### WHAT IS EXPECTED
Set down exactly the lines in the records below that run from the line with "inr (_, port) =>" to the line with "else if String.eqb (ClientCAFile", inclusive, and nothing more.

### TASK INPUTS
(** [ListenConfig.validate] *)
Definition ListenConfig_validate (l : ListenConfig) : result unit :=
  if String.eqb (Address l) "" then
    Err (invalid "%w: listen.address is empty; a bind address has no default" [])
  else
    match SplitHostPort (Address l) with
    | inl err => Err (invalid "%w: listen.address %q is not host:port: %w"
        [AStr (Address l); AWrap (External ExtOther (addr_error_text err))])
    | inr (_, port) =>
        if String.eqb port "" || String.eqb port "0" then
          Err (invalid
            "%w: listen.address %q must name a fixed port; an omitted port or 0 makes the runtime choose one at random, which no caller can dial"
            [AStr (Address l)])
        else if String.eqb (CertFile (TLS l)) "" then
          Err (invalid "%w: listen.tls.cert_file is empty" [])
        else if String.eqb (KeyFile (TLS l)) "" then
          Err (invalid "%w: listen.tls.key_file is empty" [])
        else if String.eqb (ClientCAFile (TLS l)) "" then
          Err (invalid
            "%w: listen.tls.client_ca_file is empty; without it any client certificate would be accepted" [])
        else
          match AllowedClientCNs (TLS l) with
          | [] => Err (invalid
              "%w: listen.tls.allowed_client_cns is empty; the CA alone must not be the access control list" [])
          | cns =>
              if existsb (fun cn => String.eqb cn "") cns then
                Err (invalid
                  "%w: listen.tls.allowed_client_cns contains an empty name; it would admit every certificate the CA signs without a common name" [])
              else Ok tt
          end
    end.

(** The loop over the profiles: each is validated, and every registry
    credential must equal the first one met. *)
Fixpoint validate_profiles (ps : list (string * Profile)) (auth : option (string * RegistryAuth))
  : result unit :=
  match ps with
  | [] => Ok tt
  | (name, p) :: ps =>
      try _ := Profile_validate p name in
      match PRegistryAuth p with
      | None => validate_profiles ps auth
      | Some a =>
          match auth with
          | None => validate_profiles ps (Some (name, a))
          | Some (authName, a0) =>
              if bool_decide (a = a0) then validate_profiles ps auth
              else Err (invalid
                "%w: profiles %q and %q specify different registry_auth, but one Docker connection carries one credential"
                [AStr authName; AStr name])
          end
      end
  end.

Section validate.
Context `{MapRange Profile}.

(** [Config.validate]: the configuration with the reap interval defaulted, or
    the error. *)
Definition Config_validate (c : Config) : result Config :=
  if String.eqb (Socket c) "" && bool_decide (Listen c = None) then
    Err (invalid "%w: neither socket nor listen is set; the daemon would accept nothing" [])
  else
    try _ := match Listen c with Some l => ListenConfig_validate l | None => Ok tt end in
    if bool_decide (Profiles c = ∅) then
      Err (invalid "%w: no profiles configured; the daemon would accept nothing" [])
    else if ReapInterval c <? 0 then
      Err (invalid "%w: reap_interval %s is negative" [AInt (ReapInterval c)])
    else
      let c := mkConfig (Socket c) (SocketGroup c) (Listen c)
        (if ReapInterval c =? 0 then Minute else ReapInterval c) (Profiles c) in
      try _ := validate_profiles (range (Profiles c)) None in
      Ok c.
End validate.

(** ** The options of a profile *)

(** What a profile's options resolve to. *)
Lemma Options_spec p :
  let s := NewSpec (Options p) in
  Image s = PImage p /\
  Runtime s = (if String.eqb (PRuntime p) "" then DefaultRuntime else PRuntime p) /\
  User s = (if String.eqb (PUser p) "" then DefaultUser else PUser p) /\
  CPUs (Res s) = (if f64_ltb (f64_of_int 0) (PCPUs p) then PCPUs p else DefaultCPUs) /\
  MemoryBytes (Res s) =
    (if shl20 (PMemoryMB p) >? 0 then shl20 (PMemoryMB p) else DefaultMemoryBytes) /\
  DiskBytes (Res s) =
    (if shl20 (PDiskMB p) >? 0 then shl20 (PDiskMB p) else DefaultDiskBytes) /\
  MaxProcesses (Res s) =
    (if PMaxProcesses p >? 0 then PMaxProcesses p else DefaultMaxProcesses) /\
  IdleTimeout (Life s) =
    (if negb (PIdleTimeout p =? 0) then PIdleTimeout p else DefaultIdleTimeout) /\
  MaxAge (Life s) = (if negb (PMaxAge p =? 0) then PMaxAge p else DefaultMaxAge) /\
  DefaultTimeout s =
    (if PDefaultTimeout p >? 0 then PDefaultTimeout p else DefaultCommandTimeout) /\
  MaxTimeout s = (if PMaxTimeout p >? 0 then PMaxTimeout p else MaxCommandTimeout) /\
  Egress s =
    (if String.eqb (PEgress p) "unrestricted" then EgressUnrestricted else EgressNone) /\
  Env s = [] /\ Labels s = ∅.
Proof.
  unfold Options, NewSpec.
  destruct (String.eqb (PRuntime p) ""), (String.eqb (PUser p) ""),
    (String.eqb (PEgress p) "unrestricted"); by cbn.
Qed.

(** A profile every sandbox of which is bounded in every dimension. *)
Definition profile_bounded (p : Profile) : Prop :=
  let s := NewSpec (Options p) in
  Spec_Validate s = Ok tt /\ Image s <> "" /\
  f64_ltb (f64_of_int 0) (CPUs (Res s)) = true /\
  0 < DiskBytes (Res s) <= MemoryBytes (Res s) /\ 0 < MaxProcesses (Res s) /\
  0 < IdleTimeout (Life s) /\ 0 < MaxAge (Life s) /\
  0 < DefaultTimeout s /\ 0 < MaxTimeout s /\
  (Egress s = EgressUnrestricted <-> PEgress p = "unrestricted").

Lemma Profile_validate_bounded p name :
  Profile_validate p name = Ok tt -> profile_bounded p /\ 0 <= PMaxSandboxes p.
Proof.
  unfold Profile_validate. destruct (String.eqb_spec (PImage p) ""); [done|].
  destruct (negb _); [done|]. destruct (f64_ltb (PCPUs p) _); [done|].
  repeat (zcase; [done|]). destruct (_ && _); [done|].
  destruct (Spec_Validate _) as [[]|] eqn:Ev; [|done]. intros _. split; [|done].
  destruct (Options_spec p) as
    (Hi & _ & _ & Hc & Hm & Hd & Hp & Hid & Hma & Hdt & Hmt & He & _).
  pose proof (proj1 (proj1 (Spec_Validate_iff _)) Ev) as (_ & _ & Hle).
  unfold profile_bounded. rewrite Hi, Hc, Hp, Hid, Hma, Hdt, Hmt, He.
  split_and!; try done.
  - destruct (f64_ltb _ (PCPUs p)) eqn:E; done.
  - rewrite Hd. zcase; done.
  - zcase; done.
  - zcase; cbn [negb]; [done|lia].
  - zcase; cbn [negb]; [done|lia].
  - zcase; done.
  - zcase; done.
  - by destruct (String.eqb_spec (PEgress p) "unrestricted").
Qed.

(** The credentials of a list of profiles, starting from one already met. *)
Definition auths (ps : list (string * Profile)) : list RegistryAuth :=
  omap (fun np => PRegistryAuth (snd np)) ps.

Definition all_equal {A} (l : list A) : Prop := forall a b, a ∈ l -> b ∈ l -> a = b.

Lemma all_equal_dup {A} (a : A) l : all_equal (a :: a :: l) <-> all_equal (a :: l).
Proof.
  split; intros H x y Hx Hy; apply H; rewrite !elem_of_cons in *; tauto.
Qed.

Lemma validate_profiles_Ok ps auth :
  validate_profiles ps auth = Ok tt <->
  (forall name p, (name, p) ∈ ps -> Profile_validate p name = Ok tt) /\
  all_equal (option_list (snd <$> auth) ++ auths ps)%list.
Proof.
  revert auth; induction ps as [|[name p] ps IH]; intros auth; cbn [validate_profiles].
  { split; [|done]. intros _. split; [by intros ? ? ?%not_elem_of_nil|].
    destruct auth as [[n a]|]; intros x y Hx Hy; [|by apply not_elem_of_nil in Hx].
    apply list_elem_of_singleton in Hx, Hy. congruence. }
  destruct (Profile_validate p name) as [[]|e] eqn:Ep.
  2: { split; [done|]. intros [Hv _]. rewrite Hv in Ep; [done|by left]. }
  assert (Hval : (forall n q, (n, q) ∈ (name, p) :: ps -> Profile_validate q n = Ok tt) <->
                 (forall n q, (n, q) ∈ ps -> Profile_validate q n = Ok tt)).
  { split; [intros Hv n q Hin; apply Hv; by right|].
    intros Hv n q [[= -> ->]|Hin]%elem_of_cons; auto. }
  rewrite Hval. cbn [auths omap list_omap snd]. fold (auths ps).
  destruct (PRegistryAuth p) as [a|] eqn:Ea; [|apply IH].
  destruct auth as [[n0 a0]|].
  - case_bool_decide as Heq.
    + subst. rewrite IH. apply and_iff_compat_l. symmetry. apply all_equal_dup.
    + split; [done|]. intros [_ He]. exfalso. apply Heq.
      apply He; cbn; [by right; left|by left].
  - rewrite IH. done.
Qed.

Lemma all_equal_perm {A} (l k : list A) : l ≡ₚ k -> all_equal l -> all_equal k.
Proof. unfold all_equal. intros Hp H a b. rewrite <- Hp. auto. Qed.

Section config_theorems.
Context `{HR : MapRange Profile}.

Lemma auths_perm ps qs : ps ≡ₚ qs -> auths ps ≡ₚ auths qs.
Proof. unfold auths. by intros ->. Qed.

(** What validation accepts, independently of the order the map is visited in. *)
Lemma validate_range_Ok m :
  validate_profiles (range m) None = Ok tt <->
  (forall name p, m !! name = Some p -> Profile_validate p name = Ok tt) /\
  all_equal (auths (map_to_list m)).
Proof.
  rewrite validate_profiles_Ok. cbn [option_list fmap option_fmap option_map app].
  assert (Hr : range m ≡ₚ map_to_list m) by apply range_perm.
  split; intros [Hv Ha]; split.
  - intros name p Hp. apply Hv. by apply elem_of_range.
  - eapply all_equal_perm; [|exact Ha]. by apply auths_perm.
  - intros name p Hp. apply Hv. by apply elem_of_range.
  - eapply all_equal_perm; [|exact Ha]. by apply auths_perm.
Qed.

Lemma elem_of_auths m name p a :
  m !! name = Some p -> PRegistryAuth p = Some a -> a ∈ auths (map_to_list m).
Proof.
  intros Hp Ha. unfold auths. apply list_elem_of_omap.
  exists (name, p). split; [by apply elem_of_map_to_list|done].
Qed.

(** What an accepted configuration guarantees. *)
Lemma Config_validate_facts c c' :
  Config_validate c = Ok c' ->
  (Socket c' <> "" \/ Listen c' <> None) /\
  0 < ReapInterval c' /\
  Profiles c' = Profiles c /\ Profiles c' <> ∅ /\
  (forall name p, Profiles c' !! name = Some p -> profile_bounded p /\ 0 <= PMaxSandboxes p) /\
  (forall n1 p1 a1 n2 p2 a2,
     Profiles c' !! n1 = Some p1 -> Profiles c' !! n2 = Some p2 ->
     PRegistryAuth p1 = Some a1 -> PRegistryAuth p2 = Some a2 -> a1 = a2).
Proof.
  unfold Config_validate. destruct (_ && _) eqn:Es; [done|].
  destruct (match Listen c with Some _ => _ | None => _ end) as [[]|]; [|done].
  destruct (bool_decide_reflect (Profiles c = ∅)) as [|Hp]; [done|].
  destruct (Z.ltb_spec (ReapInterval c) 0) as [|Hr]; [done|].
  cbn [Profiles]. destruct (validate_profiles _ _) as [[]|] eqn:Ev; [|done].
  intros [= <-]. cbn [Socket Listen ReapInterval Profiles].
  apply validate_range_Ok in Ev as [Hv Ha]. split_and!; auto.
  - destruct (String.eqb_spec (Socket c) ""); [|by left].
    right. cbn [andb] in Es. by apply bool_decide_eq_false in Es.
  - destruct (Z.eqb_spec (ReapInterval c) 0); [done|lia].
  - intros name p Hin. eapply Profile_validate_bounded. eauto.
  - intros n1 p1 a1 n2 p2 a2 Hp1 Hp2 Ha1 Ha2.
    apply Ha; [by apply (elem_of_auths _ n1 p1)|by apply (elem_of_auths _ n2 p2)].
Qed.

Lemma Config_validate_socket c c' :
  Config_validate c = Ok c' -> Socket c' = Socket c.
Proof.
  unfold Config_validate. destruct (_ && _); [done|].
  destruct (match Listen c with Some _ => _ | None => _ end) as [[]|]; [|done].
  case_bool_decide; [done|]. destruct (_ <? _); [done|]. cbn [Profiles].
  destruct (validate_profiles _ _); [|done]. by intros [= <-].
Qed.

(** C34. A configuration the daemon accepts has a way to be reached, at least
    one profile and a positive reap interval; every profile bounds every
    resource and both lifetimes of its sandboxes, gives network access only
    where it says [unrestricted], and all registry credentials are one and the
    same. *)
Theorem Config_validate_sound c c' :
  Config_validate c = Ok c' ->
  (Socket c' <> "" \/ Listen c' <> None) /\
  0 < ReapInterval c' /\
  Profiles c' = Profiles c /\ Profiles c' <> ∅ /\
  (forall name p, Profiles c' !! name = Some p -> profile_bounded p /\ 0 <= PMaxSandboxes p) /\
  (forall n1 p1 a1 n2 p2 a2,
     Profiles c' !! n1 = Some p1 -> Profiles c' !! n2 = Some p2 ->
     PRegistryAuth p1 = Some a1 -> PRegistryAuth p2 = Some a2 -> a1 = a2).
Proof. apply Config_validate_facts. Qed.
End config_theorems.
...
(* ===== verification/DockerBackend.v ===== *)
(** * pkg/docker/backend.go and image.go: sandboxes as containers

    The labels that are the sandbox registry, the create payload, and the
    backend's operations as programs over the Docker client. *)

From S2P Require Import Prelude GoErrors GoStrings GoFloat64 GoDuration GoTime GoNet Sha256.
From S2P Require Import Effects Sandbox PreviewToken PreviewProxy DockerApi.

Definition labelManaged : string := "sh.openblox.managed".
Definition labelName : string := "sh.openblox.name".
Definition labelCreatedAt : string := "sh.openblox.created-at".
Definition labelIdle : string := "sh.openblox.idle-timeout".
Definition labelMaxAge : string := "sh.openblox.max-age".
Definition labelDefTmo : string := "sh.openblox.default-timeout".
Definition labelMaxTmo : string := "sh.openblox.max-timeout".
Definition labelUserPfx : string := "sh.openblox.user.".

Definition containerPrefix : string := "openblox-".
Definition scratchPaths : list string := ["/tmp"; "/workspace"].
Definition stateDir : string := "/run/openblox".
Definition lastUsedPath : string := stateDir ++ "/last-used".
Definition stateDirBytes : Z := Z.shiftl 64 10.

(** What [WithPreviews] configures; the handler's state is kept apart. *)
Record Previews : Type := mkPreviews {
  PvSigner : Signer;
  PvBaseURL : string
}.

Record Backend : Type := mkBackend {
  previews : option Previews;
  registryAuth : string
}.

### ANSWER SPACE
    | inr (_, port) =>
        if String.eqb port "" || String.eqb port "0" then
          Err (invalid
            "%w: listen.address %q must name a fixed port; an omitted port or 0 makes the runtime choose one at random, which no caller can dial"
            [AStr (Address l)])
        else if String.eqb (CertFile (TLS l)) "" then
          Err (invalid "%w: listen.tls.cert_file is empty" [])
        else if String.eqb (KeyFile (TLS l)) "" then
          Err (invalid "%w: listen.tls.key_file is empty" [])
        else if String.eqb (ClientCAFile (TLS l)) "" then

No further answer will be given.